Stored data:
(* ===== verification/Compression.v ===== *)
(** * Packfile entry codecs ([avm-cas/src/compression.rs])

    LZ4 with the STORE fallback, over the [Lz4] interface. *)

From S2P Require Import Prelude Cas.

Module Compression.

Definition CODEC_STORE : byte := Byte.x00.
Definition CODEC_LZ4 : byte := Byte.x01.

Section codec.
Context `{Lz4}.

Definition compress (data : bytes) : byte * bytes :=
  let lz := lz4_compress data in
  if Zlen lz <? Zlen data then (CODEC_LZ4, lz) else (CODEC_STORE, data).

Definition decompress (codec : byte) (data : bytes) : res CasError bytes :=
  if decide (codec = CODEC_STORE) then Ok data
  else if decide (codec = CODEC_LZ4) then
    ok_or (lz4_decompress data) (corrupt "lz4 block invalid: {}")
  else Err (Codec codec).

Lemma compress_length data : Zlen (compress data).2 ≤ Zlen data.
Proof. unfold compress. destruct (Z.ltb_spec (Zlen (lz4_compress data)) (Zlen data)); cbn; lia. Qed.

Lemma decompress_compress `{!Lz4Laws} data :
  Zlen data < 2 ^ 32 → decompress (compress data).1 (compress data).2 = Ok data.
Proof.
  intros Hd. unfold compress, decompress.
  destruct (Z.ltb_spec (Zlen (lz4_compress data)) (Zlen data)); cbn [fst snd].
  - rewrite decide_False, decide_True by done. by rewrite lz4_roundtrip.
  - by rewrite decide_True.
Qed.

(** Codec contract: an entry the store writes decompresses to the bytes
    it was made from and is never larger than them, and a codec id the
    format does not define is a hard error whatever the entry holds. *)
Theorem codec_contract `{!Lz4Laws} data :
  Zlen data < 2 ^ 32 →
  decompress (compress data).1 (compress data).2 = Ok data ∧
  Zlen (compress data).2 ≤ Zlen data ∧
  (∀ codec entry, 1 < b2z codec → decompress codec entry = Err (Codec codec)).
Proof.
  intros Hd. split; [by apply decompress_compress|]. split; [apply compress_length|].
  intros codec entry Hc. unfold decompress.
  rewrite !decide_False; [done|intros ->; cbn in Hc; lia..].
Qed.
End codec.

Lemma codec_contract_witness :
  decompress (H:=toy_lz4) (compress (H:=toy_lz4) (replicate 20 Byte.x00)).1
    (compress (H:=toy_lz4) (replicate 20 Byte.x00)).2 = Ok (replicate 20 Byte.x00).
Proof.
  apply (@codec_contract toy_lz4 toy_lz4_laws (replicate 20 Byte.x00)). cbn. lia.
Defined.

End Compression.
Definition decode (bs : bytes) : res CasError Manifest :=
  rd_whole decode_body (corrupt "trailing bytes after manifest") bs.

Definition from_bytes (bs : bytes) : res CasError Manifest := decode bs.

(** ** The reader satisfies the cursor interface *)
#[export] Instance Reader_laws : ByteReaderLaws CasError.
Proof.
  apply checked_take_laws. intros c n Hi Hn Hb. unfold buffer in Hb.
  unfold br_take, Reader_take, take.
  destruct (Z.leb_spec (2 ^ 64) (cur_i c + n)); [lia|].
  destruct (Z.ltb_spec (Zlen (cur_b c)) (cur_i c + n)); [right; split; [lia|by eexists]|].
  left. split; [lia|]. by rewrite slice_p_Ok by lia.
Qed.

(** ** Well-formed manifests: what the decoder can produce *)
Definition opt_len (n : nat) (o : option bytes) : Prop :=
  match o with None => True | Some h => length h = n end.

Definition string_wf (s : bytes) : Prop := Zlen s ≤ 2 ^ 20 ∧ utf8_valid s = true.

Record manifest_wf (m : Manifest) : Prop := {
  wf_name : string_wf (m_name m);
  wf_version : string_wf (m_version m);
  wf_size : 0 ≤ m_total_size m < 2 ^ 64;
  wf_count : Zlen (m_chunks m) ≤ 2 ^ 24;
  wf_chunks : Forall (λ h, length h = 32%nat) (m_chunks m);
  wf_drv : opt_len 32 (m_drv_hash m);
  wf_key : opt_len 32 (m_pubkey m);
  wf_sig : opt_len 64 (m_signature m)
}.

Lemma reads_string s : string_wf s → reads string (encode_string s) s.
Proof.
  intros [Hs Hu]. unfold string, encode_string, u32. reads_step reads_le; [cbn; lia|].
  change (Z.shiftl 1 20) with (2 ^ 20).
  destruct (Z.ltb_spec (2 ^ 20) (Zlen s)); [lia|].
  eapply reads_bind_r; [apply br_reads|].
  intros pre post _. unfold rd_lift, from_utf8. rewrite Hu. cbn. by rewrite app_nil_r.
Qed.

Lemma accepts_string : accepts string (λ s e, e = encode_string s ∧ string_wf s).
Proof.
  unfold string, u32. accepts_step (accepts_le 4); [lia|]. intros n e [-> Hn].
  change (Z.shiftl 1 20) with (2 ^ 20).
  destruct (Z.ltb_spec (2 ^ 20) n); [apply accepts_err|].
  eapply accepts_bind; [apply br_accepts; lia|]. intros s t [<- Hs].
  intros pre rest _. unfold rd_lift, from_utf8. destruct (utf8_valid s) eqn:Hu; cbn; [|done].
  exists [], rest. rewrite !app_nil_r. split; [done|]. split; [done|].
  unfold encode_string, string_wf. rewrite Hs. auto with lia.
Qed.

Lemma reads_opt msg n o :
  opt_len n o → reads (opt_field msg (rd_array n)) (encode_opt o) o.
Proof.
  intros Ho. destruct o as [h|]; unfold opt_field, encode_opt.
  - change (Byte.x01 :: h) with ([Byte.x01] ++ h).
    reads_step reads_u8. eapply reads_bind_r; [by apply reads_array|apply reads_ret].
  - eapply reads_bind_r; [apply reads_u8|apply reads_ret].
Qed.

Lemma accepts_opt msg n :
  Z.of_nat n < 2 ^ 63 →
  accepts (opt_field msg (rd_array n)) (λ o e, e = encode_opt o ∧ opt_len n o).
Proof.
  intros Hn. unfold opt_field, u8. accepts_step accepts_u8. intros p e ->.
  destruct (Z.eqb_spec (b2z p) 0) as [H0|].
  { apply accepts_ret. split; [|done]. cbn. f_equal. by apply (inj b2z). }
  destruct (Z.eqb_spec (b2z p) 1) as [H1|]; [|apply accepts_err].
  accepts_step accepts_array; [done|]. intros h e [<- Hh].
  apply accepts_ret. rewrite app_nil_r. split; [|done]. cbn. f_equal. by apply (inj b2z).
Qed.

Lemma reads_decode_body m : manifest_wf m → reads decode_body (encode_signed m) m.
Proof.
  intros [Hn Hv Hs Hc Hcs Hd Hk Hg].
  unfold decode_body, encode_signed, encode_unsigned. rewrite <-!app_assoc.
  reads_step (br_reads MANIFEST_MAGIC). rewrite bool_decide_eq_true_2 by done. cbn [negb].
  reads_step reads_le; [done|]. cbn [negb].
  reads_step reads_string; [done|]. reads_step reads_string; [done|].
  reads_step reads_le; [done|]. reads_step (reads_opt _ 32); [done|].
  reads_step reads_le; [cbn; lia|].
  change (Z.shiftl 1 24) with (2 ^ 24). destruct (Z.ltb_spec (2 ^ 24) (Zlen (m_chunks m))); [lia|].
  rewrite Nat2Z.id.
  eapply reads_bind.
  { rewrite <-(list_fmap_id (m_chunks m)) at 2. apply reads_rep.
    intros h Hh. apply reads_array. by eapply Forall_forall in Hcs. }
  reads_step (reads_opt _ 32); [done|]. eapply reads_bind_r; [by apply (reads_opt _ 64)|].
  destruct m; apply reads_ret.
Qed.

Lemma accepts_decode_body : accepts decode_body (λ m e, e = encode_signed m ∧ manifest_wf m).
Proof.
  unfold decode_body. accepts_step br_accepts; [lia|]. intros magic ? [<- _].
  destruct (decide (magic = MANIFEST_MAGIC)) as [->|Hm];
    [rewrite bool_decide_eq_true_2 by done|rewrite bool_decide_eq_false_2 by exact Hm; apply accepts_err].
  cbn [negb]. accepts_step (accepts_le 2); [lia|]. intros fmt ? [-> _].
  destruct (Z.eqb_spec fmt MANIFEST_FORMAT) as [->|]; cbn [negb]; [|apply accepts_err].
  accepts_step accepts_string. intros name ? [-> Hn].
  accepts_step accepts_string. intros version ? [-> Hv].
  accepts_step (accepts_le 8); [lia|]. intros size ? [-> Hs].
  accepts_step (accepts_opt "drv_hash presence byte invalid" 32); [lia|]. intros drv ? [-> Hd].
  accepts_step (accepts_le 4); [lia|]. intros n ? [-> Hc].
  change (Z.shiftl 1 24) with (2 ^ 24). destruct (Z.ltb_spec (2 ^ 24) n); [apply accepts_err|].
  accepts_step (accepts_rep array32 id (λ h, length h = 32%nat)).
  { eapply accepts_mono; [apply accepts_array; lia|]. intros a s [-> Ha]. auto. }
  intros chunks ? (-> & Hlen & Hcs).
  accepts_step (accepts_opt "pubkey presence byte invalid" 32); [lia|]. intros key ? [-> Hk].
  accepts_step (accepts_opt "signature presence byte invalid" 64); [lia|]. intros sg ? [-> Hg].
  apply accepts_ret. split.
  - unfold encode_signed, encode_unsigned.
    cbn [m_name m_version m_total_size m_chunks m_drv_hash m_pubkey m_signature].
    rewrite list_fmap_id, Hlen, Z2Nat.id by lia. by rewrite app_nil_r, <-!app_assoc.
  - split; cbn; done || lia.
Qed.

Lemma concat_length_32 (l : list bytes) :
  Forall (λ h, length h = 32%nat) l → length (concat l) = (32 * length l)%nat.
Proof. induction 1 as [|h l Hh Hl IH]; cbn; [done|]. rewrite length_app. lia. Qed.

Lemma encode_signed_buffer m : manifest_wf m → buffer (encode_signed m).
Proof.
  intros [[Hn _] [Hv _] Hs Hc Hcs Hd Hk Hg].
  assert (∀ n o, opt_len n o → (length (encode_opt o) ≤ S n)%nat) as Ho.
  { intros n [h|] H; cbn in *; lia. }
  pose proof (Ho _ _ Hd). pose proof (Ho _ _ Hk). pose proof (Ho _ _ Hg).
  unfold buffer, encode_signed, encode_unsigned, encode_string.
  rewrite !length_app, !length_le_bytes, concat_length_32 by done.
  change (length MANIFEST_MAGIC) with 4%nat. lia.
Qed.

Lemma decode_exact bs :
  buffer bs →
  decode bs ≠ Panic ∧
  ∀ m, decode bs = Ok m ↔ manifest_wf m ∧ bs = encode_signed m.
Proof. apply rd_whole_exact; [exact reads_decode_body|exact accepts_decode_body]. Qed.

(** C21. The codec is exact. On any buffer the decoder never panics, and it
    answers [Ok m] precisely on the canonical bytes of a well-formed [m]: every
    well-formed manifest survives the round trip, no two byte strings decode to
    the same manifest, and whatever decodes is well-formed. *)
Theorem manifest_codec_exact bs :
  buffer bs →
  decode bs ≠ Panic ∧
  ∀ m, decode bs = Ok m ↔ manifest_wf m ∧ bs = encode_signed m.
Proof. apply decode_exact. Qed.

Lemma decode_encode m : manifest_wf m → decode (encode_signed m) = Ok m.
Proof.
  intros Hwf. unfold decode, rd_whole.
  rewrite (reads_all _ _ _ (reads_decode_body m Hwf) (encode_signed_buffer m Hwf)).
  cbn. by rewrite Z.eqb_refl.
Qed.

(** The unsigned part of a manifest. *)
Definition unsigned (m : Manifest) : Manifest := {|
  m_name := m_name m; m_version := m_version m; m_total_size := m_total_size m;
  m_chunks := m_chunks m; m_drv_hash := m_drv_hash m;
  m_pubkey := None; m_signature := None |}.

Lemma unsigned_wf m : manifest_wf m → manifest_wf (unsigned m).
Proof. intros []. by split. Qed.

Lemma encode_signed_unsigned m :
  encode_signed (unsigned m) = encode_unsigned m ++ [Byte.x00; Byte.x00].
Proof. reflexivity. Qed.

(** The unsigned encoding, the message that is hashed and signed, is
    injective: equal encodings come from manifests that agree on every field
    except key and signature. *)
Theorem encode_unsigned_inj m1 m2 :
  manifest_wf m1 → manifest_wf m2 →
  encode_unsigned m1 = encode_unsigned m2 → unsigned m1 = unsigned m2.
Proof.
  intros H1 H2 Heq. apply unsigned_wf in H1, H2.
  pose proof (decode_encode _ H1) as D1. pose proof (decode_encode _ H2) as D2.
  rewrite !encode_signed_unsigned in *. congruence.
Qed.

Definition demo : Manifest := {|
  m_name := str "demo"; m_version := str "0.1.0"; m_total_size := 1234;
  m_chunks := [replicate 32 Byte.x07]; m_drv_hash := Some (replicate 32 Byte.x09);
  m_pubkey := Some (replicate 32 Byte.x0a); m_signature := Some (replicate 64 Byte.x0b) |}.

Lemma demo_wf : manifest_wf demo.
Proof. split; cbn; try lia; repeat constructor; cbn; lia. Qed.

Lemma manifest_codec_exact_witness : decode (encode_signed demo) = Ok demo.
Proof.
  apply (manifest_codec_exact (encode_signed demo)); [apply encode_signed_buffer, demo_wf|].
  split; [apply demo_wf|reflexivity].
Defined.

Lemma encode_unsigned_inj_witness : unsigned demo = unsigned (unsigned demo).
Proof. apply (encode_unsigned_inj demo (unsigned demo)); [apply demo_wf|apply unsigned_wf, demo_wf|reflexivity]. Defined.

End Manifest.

* * *

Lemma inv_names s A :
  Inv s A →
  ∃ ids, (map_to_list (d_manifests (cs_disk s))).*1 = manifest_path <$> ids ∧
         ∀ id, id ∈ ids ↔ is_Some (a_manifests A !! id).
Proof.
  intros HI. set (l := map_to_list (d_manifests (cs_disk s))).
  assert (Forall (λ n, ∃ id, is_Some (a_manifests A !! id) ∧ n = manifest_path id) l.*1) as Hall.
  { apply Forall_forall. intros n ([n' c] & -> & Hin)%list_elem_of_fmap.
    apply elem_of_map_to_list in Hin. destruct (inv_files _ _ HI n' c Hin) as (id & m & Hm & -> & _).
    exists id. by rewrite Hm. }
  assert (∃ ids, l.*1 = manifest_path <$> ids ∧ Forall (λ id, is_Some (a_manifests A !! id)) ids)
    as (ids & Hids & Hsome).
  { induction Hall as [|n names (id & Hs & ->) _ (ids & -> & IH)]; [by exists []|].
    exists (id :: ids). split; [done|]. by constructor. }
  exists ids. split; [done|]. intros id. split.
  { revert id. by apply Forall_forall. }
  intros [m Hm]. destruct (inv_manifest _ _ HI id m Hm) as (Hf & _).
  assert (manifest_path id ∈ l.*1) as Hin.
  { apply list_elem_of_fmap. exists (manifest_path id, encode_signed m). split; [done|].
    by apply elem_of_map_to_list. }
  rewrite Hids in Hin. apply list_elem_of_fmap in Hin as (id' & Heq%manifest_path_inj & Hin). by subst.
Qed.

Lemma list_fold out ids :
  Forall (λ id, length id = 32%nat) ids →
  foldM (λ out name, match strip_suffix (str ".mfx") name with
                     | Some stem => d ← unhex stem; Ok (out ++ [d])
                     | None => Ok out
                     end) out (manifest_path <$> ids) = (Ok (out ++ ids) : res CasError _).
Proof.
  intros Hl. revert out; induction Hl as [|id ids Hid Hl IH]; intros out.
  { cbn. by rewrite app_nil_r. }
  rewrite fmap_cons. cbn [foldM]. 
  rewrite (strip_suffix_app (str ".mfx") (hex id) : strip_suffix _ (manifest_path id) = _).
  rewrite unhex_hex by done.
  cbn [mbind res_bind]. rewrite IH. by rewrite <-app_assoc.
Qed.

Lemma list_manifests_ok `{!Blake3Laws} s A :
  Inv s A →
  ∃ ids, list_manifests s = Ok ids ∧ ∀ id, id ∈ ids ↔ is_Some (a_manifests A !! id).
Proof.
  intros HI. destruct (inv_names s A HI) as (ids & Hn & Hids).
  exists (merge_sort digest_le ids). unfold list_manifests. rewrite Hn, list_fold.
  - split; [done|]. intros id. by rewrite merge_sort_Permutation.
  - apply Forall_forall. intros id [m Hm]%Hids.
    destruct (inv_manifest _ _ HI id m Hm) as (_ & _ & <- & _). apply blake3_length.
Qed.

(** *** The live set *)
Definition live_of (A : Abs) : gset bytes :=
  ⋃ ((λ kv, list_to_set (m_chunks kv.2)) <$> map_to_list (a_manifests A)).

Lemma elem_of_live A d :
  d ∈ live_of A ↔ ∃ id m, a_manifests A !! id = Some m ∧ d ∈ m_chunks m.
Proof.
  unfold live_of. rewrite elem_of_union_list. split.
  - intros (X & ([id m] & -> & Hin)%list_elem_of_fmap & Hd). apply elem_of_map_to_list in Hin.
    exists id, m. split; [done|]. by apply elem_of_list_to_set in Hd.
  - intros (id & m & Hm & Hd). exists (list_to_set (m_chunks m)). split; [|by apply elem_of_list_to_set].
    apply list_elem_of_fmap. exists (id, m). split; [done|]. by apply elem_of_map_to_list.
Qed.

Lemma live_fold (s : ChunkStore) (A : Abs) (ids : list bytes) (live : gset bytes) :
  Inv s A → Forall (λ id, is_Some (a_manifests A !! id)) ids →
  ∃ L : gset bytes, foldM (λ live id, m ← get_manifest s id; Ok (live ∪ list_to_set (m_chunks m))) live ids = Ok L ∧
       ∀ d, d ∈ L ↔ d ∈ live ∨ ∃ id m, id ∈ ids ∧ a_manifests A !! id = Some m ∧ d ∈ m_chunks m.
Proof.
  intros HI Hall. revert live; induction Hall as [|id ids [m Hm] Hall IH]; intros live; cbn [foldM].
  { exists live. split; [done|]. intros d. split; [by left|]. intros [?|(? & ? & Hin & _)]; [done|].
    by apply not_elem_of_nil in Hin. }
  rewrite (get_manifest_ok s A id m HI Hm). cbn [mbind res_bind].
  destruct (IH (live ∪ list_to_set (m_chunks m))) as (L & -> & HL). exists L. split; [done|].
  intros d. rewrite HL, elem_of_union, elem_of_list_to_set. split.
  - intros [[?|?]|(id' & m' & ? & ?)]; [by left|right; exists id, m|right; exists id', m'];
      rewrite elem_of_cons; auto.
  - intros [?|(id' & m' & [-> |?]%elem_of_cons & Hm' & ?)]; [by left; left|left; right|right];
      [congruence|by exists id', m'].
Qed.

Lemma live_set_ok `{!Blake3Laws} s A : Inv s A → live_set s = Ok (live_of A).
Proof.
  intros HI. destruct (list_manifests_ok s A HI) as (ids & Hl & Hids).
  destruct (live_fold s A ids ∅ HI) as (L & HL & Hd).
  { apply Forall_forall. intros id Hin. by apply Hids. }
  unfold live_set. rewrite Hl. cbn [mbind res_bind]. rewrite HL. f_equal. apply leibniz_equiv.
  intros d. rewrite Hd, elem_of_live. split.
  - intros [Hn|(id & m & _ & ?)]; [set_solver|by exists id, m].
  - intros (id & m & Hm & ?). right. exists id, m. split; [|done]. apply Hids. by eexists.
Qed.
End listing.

Instructions for the task:
Could you restate word for word the lines above, from the one that contains "(* ===== verification/Compression.v ===== *)" through the one that contains "Lemma compress_length data", and no others?

Output:
(* ===== verification/Compression.v ===== *)
(** * Packfile entry codecs ([avm-cas/src/compression.rs])

    LZ4 with the STORE fallback, over the [Lz4] interface. *)

From S2P Require Import Prelude Cas.

Module Compression.

Definition CODEC_STORE : byte := Byte.x00.
Definition CODEC_LZ4 : byte := Byte.x01.

Section codec.
Context `{Lz4}.

Definition compress (data : bytes) : byte * bytes :=
  let lz := lz4_compress data in
  if Zlen lz <? Zlen data then (CODEC_LZ4, lz) else (CODEC_STORE, data).

Definition decompress (codec : byte) (data : bytes) : res CasError bytes :=
  if decide (codec = CODEC_STORE) then Ok data
  else if decide (codec = CODEC_LZ4) then
    ok_or (lz4_decompress data) (corrupt "lz4 block invalid: {}")
  else Err (Codec codec).

Lemma compress_length data : Zlen (compress data).2 ≤ Zlen data.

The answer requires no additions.